Tichys Einblick
Schröders Porträt im Kanzleramt abhängen

CSU für Cancel Culture

Wäre Schröder ein Römer, würden die Gerechten und Selbstgerechten über ihn die damnatio memoriae verhängen und die Erinnerung an ihn verbieten. Die Methode hat schon in Rom nicht funktioniert. All die Verdammten sind unvergesslich geworden. Heute gibt es diese Strafe wieder: Man nennt sie Cancel Culture.

Jetzt ist es soweit. CSU-Sheriff Alexander Dobrindt möchte Gerhard Schröders Porträt im Kanzleramt abhängen. In Wahrheit ruft er „hängt ihn höher!“ Politische Lynchjustiz im verwilderten Westen. An dieser Stelle ist die Floskel „Spaß beiseite“ leider völlig unangebracht. Handelt es sich doch um eine Farce von shakespearescher Wucht. Marcus Antonius lässt grüßen:

Mitbürger! Freunde! Deutsche! hört mich an!
Denn eines ist ganz klar: Der Schröder ist kein ehrenwerter Mann.

I.

Was ist der Unterschied zwischen Gerd Schröder und seinem Zeitgenossen und Kollegen Bill Clinton? Schröder hat seine Freundinnen immer gleich geheiratet. So ist er, das ist sein Charakter. Wenn er von etwas überzeugt ist, dann richtig. Niemals zurückschauen und aus Erfahrungen lernen. In Putin hat er sich einst heillos verliebt, die Mitgift kassiert und Treue geschworen: in guten und in schlechten Tagen. Vielleicht hat er dessen totale Rücksichtslosigkeit bewundert. Putin hatte eben nie eine Partei am Hals, mit der er sich hätte herumschlagen müssen. In Putin hat Schröder einen Mann erkannt, der er in seinen feuchten Träumen selbst gern gewesen wäre. Er hat sich also diesmal gewissermaßen selbst geheiratet, also zumindest sein Wunschbild. Narzissten unter sich. Und deshalb will er die Scheidung diesmal nicht aussprechen. Schröder kann sich ja schlecht von sich selbst trennen. Das ist die Dialektik der Schröder-Putin-Beziehung.

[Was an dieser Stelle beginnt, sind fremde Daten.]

(** Only such an insertion keeps the invariant. *)
Lemma inserted_inv_like obj st :
  store_inv st → store_inv (inserted obj st) → overwrites_like obj st.
Proof.
  intros [Hb Hp Hv _] [Hb' Hp' Hv' _] o Ho Hov. apply dec_stable. intros Hne.
  assert (∀ A (meta : A → ObjectMeta) t (typed typed' : gmap Z A),
    overlay_inv meta t typed (objects st) → overlay_inv meta t typed' (objects (inserted obj st)) →
    Object.object_type o = t → typed' !! id (Object.meta obj) = typed !! id (Object.meta obj) → False)
    as Hbad.
  { intros A meta t typed typed' [_ H2] [H1 _] Ht E. destruct (H2 _ _ Ho Ht) as [x Hx].
    rewrite <- E in Hx. destruct (H1 _ _ Hx) as (_ & o' & Ho' & Ht'). cbn in Ho'.
    rewrite lookup_insert_eq in Ho'. injection Ho' as <-. congruence. }
  destruct Hov as [Ht|[Ht|Ht]]; [apply (Hbad _ _ _ _ _ Hb Hb' Ht)|apply (Hbad _ _ _ _ _ Hp Hp' Ht)
    |apply (Hbad _ _ _ _ _ Hv Hv' Ht)]; destruct obj; cbn in *; congruence.
Qed.

(** *** The store implements the ledger interface *)
#[export] Instance store_ledger : BalanceLedger ObjectStore := {
  ledger_get := ObjectStore.find_balance;
  ledger_update := ObjectStore.update_found_balance }.

Lemma owned_by_true o a b :
  ObjectStore.owned_by o a b = true ↔ bal_owner b = o ∧ bal_asset_id b = a.
Proof. unfold ObjectStore.owned_by. by rewrite andb_true_iff, !bool_decide_eq_true. Qed.

Lemma keeps_key_owned_by f o a b :
  keeps_key f → ObjectStore.owned_by o a (f b) = ObjectStore.owned_by o a b.
Proof. intros Hf. unfold ObjectStore.owned_by. by destruct (Hf b) as [-> ->]. Qed.

#[export] Instance store_ledger_laws : LedgerLaws ObjectStore.
Proof.
  split; cbn; unfold ObjectStore.find_balance, ObjectStore.update_found_balance.
  - intros st o a b ([k b'] & H & ->)%fmap_Some.
    apply btree_find_some in H as (_ & H & _). by apply owned_by_true.
  - intros f st o a Hf. destruct (btree_find _ (balances st)) as [[k b]|] eqn:E; cbn; [|by rewrite E].
    erewrite btree_find_alter; [|intros; by apply keeps_key_owned_by|done].
    cbn. by rewrite decide_True.
  - intros f st o a o' a' Hf Hne. destruct (btree_find _ (balances st)) as [[k b]|] eqn:E; cbn; [|done].
    destruct (btree_find (ObjectStore.owned_by o' a') (balances st)) as [[k' b']|] eqn:E'.
    + erewrite btree_find_alter; [|intros; by apply keeps_key_owned_by|done].
      cbn. rewrite decide_False; [done|]. intros ->.
      apply btree_find_some in E as (? & ?%owned_by_true & _).
      apply btree_find_some in E' as (? & ?%owned_by_true & _). naive_solver.
    + rewrite btree_find_alter_none; [done| |done]. intros. by apply keeps_key_owned_by.
Qed.

(** ** Reachable stores *)

(** One call of a mutating method.  An insertion overwrites no balance, pool or
    vault by an object of another type (the method does not check that); writes
    through references keep the object's id and type (no code path of the runtime
    writes them). *)
Inductive store_step `{Bincode} : ObjectStore → ObjectStore → Prop :=
| step_insert obj st st' :
    ObjectStore.insert (E := RuntimeError) obj st = Ok st' → overwrites_like obj st →
    store_step st st'
| step_remove i st : store_step st (ObjectStore.remove i st).1
| step_get_mut f i st :
    (∀ o, shape (f o) = shape o) → store_step st (ObjectStore.update f i st)
| step_balance_mut f i st :
    (∀ b, id (bal_meta (f b)) = id (bal_meta b)) →
    store_step st (ObjectStore.update_balance f i st)
| step_find_balance_mut f own asset st :
    (∀ b, id (bal_meta (f b)) = id (bal_meta b)) →
    store_step st (ObjectStore.update_found_balance f own asset st)
| step_pool_mut f i st :
    (∀ p, id (pool_meta (f p)) = id (pool_meta p)) →
    store_step st (ObjectStore.update_pool f i st)
| step_vault_mut f i st :
    (∀ v, id (vault_meta (f v)) = id (vault_meta v)) →
    store_step st (ObjectStore.update_vault f i st)
| step_sync st : store_step st (ObjectStore.sync_typed_to_canonical st).

Lemma removed_inv i st : store_inv st → store_inv (ObjectStore.remove i st).1.
Proof.
  intros [Hb Hp Hv Hid]. split; cbn; [by apply overlay_inv_delete..|].
  intros k o. rewrite lookup_delete. case_decide; [done|eauto].
Qed.

Lemma store_step_inv `{BincodeLaws} st st' : store_step st st' → store_inv st → store_inv st'.
Proof.
  destruct 1; intros Hinv; try (by rewrite update_like || by rewrite update_balance_like
    || by rewrite update_found_balance_like || by rewrite update_pool_like
    || by rewrite update_vault_like).
  - rewrite insert_inserted in H1. injection H1 as <-. by apply inserted_inv.
  - by apply removed_inv.
  - by apply sync_inv.
Qed.

Lemma new_inv : store_inv ObjectStore.new.
Proof. split; [split|split|split|]; done. Qed.

Lemma btree_list_keys_bounded {A} (m : gmap Z A) w :
  (∀ k a, m !! k = Some a → fits w k) → Forall (λ p, fits w p.1) (btree_list m).
Proof.
  intros Hm. apply Forall_forall. intros [k a] Hin. apply elem_of_btree_list in Hin. by eapply Hm.
Qed.

Lemma root_entry_not_nil `{Bincode} p l : ObjectStore.root_entry p ++ l ≠ [].
Proof.
  intros E. apply (f_equal length) in E. unfold ObjectStore.root_entry in E.
  rewrite !length_app, be_bytes_length in E. cbn in E. lia.
Qed.

Lemma root_entries_inj `{Bincode} l l' :
  Forall (λ p, fits 256 p.1 ∧ fits 64 (Z.of_nat (length (encode p.2)))) l →
  Forall (λ p, fits 256 p.1 ∧ fits 64 (Z.of_nat (length (encode p.2)))) l' →
  concat (ObjectStore.root_entry <$> l) = concat (ObjectStore.root_entry <$> l') →
  (λ p, (p.1, encode p.2)) <$> l = (λ p, (p.1, encode p.2)) <$> l'.
Proof.
  intros Hl. revert l'. induction Hl as [|[i o] l [Hi Ho] _ IH]; intros [|[j o'] l'] Hl' E;
    [done|by destruct (root_entry_not_nil _ _ (eq_sym E))
    |by destruct (root_entry_not_nil _ _ E)|].
  apply Forall_cons in Hl' as [[Hj Ho'] Hl']. cbn in *.
  change (ObjectStore.root_entry (i, o) ++ concat (ObjectStore.root_entry <$> l) =
    ObjectStore.root_entry (j, o') ++ concat (ObjectStore.root_entry <$> l')) in E.
  unfold ObjectStore.root_entry at 1 3 in E. cbn [fst snd] in E. rewrite <- !app_assoc in E.
  apply be_bytes_app_inj in E as [-> E]; [|done..].
  rewrite !wrapu_id in E by done.
  apply app_inj_1 in E as [El E]; [|by rewrite !le_bytes_length].
  apply le_bytes_inj in El; [|done..].
  apply app_inj_1 in E as [-> E]; [|lia]. by rewrite (IH l').
Qed.

(** ** Properties *)

(** C13: The invariant of the struct comment (each overlay holds exactly the
    canonical ids of its type, and every entry sits at its own id) holds of every
    store built from the empty one by the store's methods, as long as no insertion
    overwrites a balance, pool or vault by an object of another type and writes
    through references keep ids and types.  That is exact: on such a store an
    insertion keeps the invariant if and only if it is not an overwriting of that
    kind (what such a one does is [insert_leaves_stale_overlay]). *)
Theorem reachable_store_inv `{BincodeLaws} (st : ObjectStore) :
  rtc store_step ObjectStore.new st →
  store_inv st ∧
  ∀ obj st', ObjectStore.insert (E := RuntimeError) obj st = Ok st' →
    (store_inv st' ↔ overwrites_like obj st).
Proof.
  intros Hr.
  assert (store_inv st) as Hinv.
  { remember ObjectStore.new as st0 eqn:E0.
    assert (store_inv st0) as Hinv by (subst; apply new_inv). clear E0.
    induction Hr as [|? ? ? Hstep _ IH]; [done|]. apply IH. by eapply store_step_inv. }
  split; [done|]. intros obj st'. rewrite insert_inserted. intros [= <-].
  split; [by apply inserted_inv_like|by apply inserted_inv].
Qed.

(** Syncing a store that satisfies the invariant keeps the invariant and
    the overlays, makes the canonical map agree with all three overlays, keeps
    every object that is in no overlay, adds and removes no id, and a second
    sync changes nothing. *)
Theorem sync_correct (st : ObjectStore) :
  store_inv st →
  let st' := ObjectStore.sync_typed_to_canonical st in
  store_inv st' ∧ synced st' ∧
  balances st' = balances st ∧ pools st' = pools st ∧ vaults st' = vaults st ∧
  (∀ i, balances st !! i = None → pools st !! i = None → vaults st !! i = None →
        ObjectStore.get st' i = ObjectStore.get st i) ∧
  dom (objects st') = dom (objects st) ∧
  ObjectStore.sync_typed_to_canonical st' = st'.
Proof.
  intros Hinv. split_and!; [by apply sync_inv|by apply sync_synced|done..| | |].
  - intros i Hb Hp Hv. unfold ObjectStore.get. rewrite sync_objects_lookup.
    rewrite Hb, Hp, Hv. by destruct (objects st !! i).
  - apply set_eq. intros i. rewrite !elem_of_dom, sync_objects_lookup.
    destruct (objects st !! i); split; intros [? ?]; eauto; done.
  - destruct st as [objs bs ps vs].
    unfold ObjectStore.sync_typed_to_canonical, set_objects. cbn. f_equal.
    apply map_eq. intros i. rewrite !sync_overlay_lookup.
    by destruct (objs !! i), (bs !! i), (ps !! i), (vs !! i).
Qed.

(** Inserting an object of another type over a balance leaves the balance
    in its overlay, so the next sync silently puts the stale balance back in
    place of the inserted object: [insert] does not replace an object in both
    stores, whatever its comment says, and the struct invariant breaks. *)
Theorem insert_leaves_stale_overlay `{BincodeLaws} (st st' : ObjectStore) (b : BalanceObject)
    (t : TokenObject) (i : id32) :
  store_inv st → balances st !! i = Some b → id (tok_meta t) = i →
  ObjectStore.insert (E := RuntimeError) (OToken t) st = Ok st' →
  ObjectStore.get st' i = Some (OToken t) ∧
  ObjectStore.get (ObjectStore.sync_typed_to_canonical st') i = Some (OBalance b) ∧
  ¬ store_inv st'.
Proof.
  intros Hinv Hb Hi. rewrite insert_inserted. intros [= <-].
  destruct (inv_overlays_disjoint st i Hinv) as [Hd _].
  destruct (Hd ltac:(eauto)) as [Hp Hv].
  unfold ObjectStore.get. split_and!.
  - cbn. by rewrite Hi, lookup_insert_eq.
  - rewrite sync_objects_lookup. cbn. by rewrite Hi, lookup_insert_eq, Hp, Hv, Hb.
  - intros [[Hbal _] _ _ _]. destruct (Hbal i b Hb) as (_ & o & Ho & Ht). cbn in Ho.
    rewrite Hi, lookup_insert_eq in Ho. by injection Ho as <-.
Qed.

(** The bytes hashed into the state root are an unambiguous encoding: two
    stores with the same root pre-image hold the same ids with the same encoded
    objects, in the same order (ids are 256-bit and encodings shorter than
    2^64 bytes). *)
Theorem root_preimage_injective `{Bincode} (st st' : ObjectStore) :
  (∀ i o, objects st !! i = Some o → fits 256 i ∧ fits 64 (Z.of_nat (length (encode o)))) →
  (∀ i o, objects st' !! i = Some o → fits 256 i ∧ fits 64 (Z.of_nat (length (encode o)))) →
  ObjectStore.root_preimage st = ObjectStore.root_preimage st' →
  encode <$> objects st = encode <$> objects st'.
Proof.
  intros Hs Hs' E. apply root_entries_inj in E.
  - apply map_eq. intros i. apply option_eq. intros e. rewrite !lookup_fmap.
    assert (∀ m : gmap Z BoxedObject, encode <$> m !! i = Some e ↔
      (i, e) ∈ (λ p, (p.1, encode p.2)) <$> btree_list m) as H'.
    { intros m. rewrite fmap_Some, list_elem_of_fmap. split.
      - intros (o & Ho & ->). exists (i, o). by rewrite elem_of_btree_list.
      - intros ([i' o] & [= -> ->] & Ho). rewrite elem_of_btree_list in Ho. eauto. }
    by rewrite !H', E.
  - apply Forall_forall. intros [i o] Hi%elem_of_btree_list. by apply Hs.
  - apply Forall_forall. intros [i o] Hi%elem_of_btree_list. by apply Hs'.
Qed.
Definition make_plan (txid max_fee : Z) (ops : list ObjectOperation) (caps : list Capability)
    (access : list ObjectAccess) : ExecutionPlan :=
  mkPlan txid ops caps access (estimate_gas ops default_costs) (sat_mul 64 max_fee 1000).

(** The source balance: found, and with enough available. *)
(* @src src/runtime/src/resolution/planner.rs:227-238 IntentResolver::resolve_transfer *)
Definition source_balance (store : ObjectStore) (who asset : id32) (amt : Z)
  : outcome RuntimeError BalanceObject :=
  b ← ok_or (ObjectStore.find_balance store who asset) (ObjectNotFound 0);
  if decide (BalanceObject.available b < amt)
  then Err (InsufficientBalance amt (BalanceObject.available b))
  else Ok b.

Module IntentResolver.
(* @src src/runtime/src/resolution/planner.rs:216-280 IntentResolver::resolve_transfer *)
Definition resolve_transfer (txid max_fee : Z) (who : id32) (t : TransferIntent)
    (store : ObjectStore) (caps : CapabilitySet) : outcome RuntimeError ExecutionPlan :=
  _ ← CapabilityChecker.check caps [TransferAsset];
  sb ← source_balance store who (tr_asset_id t) (tr_amount t);
  rb ← ok_or (ObjectStore.find_balance store (recipient t) (tr_asset_id t)) (ObjectNotFound 0);
  let sid := id (bal_meta sb) in
  let rid := id (bal_meta rb) in
  Ok (make_plan txid max_fee [DebitBalance sid (tr_amount t); CreditBalance rid (tr_amount t)]
        [TransferAsset] [rw sid; rw rid]).

(** [iter().find_map(..)] *)
Fixpoint find_map {A B} (f : A → option B) (l : list A) : option B :=
  match l with
  | [] => None
  | a :: l => match f a with Some b => Some b | None => find_map f l end
  end.

(* @src src/runtime/src/resolution/planner.rs:297-317 IntentResolver::resolve_swap *)
Definition select_pool (s : SwapIntent) (store : ObjectStore) : option LiquidityPoolObject :=
  match allowed_pool_ids s with
  | None => ObjectStore.find_pool store (input_asset s) (output_asset s)
  | Some ids =>
      find_map (λ pid,
        p ← ObjectStore.get_pool_by_id store pid;
        if ObjectStore.has_pair (input_asset s) (output_asset s) p
        then ObjectStore.find_pool store (input_asset s) (output_asset s) else None) ids
  end.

Doch Schröder ist kein ehrenwerter Mann!

II.

Warum hängen die ehemaligen Kanzler im Kanzleramt? Wegen ihrer moralischen Reinheit wie die Heiligen in der Kirche? Wegen ihrer Verdienste um das Vaterland? Wegen ihres Nachruhms, ihrer historischen Bedeutung? Ernsthaft? Sie hängen einzig und allein an der Wand, weil sie einmal Kanzler gewesen sind. Ihre Bilder sind keine Auszeichnungen, keine Ikonen, sondern einfach nur die Darstellung von Geschichte.

Doch Schröder ist kein ehrenwerter Mann!

III.

Wäre Schröder ein Römer, würden die Gerechten und Selbstgerechten über ihn die damnatio memoriae verhängen und die Erinnerung an den Reformkanzler verbieten. Die Methode hat schon im Römischen Imperium nicht funktioniert. All die Verdammten sind unvergesslich geworden. Heute gibt es diese Strafe wieder. Man nennt sie Cancel Culture. Stücke der Geschichte werden in der Tiefsee der Moral versenkt. Neu ist gerade, dass sich selbst ehemals Konservative wie Dobrindt zu Scharfrichtern der Geschichte berufen fühlen. Warum lässt man Schröder nicht einfach Geschichte sein? Er ist es im doppelten Sinne.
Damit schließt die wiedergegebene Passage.